Monday, February 22, 2010

Essential Question: How do stories of cataclysmic events help inform students about geosciences and cultures?

Essential Question: How do stories of cataclysmic events help inform students about geosciences and cultures?

Stories about cataclysmic events helps to inform student by showing them what happens during such events.

Stories can make an event that seems otherworldly more personal. Something that happened hundreds of thousands of years ago does not seem very relevant to a student. If you can make it relevant to the student by using stories to make a personal connection, students are more likely to internalize the information. The 1964 Earthquake was more real to me after I heard a staff member talk of her personal experience. I had a personal connection to it. I listened more intently when I heard it mentioned during my summer class or the videos shown on TD. I took more interest in the why and the what. Recently with the heart breaking stories coming out of Haiti, the media coverage brought something that happened thousands of miles away and made it personal to their viewers. If an event is thought to be relevant by a student, the student is more likely to pay attention, study and research the event.

Stories about cataclysmic events helps to inform student by showing them what happens during such events. By knowing what happened to the dock in Valdez, we know what was taking place underneath. We know that pressure was built up in the earth and had to be released. We learn of the process that turned the loose sediment to liquid. We learned that the ground dropped and tsunamis came as a result. We can learn this by studying the stories of what happened to the docks.
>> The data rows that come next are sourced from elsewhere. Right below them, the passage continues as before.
(** * INMET Belem: shallow embedding of the analysis scripts

    The development follows the Python sources:
    - [analise1.py] / [analise_maio_9h10h.py]: [clean_col_name], [load_data],
      [missing_report], [daily_aggregates];
    - [analise_temperatura_detalhada.py]: [detectar_ondas_calor] and
      [detectar_ondas_frio].

    Conventions of the embedding.
    - A Python [str] is the list of its code points ([pystr]).
    - A float64 is an exact rational ([Q]); the missing value (NaN, NaT,
      None) is [None].  Rounding is not modelled.
    - A calendar day is a day number ([Z]); a timestamp is a number of
      minutes, so that its day is the quotient by 1440. *)

From Stdlib Require Import Ascii String.
From Stdlib Require Import List ZArith NArith QArith Qround Bool Lia Sorted.
Import ListNotations.

(* ------------------------------------------------------------------ *)
(** ** Python strings *)

Module PyStr.

Local Open Scope N_scope.

Definition pystr := list N.

(** Reading a literal of the proof script as Latin-1 text, the encoding the
    scripts pass to [read_csv]. *)
Definition cp (s : string) : pystr := map N_of_ascii (list_ascii_of_string s).

Definition is_digit (c : N) : bool := (48 <=? c) && (c <=? 57).
Definition is_upper (c : N) : bool := (65 <=? c) && (c <=? 90).
Definition is_lower (c : N) : bool := (97 <=? c) && (c <=? 122).

(** The character class [0-9a-zA-Z] of the regular expression. *)
Definition is_alnum (c : N) : bool := is_digit c || is_lower c || is_upper c.

Definition underscore : N := 95.
Definition letter_o : N := 111.
Definition replacement_char : N := 65533.

(** [s.replace(old, new)] for one-character [old] and [new]. *)
Definition replace_char (old new : N) (s : pystr) : pystr :=
  map (fun c => if c =? old then new else c) s.

(** [re.sub(r"[^0-9a-zA-Z]+", '_', s)]: every maximal run of characters
    outside the class becomes one underscore.  [in_run] tells that the
    previous character already belonged to the run being replaced. *)
Fixpoint re_sub_nonalnum (in_run : bool) (s : pystr) : pystr :=
  match s with
  | [] => []
  | c :: t =>
      if is_alnum c then c :: re_sub_nonalnum false t
      else if in_run then re_sub_nonalnum true t
           else underscore :: re_sub_nonalnum true t
  end.

Fixpoint lstrip (x : N) (s : pystr) : pystr :=
  match s with
  | [] => []
  | c :: t => if c =? x then lstrip x t else s
  end.

Fixpoint rstrip (x : N) (s : pystr) : pystr :=
  match s with
  | [] => []
  | c :: t =>
      match rstrip x t with
      | [] => if c =? x then [] else [c]
      | r => c :: r
      end
  end.

(** [s.strip('_')] *)
Definition strip (x : N) (s : pystr) : pystr := rstrip x (lstrip x s).

(** [str.lower] on one character.  It is only ever applied to the output of
    the substitution above, which is ASCII. *)
Definition lower_char (c : N) : N := if is_upper c then c + 32 else c.

Definition lower (s : pystr) : pystr := map lower_char s.

(** [clean_col_name] of analise1.py and analise_maio_9h10h.py (the two
    definitions are the same text). *)
Definition clean_col_name (col : pystr) : pystr :=
  let col := replace_char replacement_char letter_o
               (replace_char replacement_char letter_o col) in
  let col := re_sub_nonalnum false col in
  lower (strip underscore col).

(** [sub in s] *)
Fixpoint prefix_of (p s : pystr) : bool :=
  match p, s with
  | [], _ => true
  | _ :: _, [] => false
  | a :: p', b :: s' => (a =? b) && prefix_of p' s'
  end.

Fixpoint contains (sub s : pystr) : bool :=
  prefix_of sub s ||
  match s with
  | [] => false
  | _ :: t => contains sub t
  end.

Fixpoint eqb (a b : pystr) : bool :=
  match a, b with
  | [], [] => true
  | x :: a', y :: b' => (x =? y) && eqb a' b'
  | _, _ => false
  end.

(** The text the output of [clean_col_name] is made of. *)
Definition is_ident_char (c : N) : bool :=
  is_digit c || is_lower c || (c =? underscore).

End PyStr.
Import PyStr.

(* ------------------------------------------------------------------ *)
(** ** Exceptions *)

Inductive Excecao : Set :=
| ValueError
| AttributeError.

(** The outcome of a call: a returned value or a raised exception. *)
Inductive resultado (A : Type) : Type :=
| Retorna (a : A)
| Levanta (e : Excecao).

Arguments Retorna {A} a.
Arguments Levanta {A} e.

(* ------------------------------------------------------------------ *)
(** ** Reductions of pandas over float columns (NaN is skipped) *)

Module Reducoes.

Local Open Scope Q_scope.

Definition dropna {A : Type} (l : list (option A)) : list A :=
  flat_map (fun o => match o with Some x => [x] | None => [] end) l.

Definition qsum (l : list Q) : Q := fold_right Qplus 0 l.

Definition qmax (a b : Q) : Q := if Qle_bool a b then b else a.
Definition qmin (a b : Q) : Q := if Qle_bool a b then a else b.

Fixpoint reduz (f : Q -> Q -> Q) (l : list Q) : option Q :=
  match l with
  | [] => None
  | x :: t => match reduz f t with
              | None => Some x
              | Some m => Some (f x m)
              end
  end.

(** [.sum()]: the sum of the non-null values; 0 when there is none. *)
Definition sum_skipna (l : list (option Q)) : option Q :=
  Some (qsum (dropna l)).

(** [.mean()]: NaN when there is no non-null value. *)
Definition mean_skipna (l : list (option Q)) : option Q :=
  match dropna l with
  | [] => None
  | xs => Some (qsum xs / inject_Z (Z.of_nat (length xs)))
  end.

(** [.max()] and [.min()]: NaN when there is no non-null value. *)
Definition max_skipna (l : list (option Q)) : option Q := reduz qmax (dropna l).
Definition min_skipna (l : list (option Q)) : option Q := reduz qmin (dropna l).

Fixpoint insere (x : Q) (l : list Q) : list Q :=
  match l with
  | [] => [x]
  | y :: t => if Qle_bool x y then x :: l else y :: insere x t
  end.

Definition ordena (l : list Q) : list Q := fold_right insere [] l.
Stories are also important in the traditional to inform us of what is going on. Before the class started I watch a program on the devastating tsunami of 2004. A small section of the program was about a scientist who was studying a primitive tribe on an isolated island. The tribe had no warning system, and no way of being warned, even if there had been time. The scientist fully expected to be met with total devastation when he went to check on them but was surprised to find that no one was killed. Everyone in the tribe had survived by going to higher ground before the big waves struck the beach. They knew to leave the beach when the water receded due to a traditional story. The forces of the earth and water were tugging and pulling on the tree that the world is balanced on. Their wisdom said that it was not safe to be by the boundaries of earth and water until the fighting was over.

1 comment:

  1. Wow! The story of indigenous knowledge and wisdom in Indonesia is great. Wonderful example.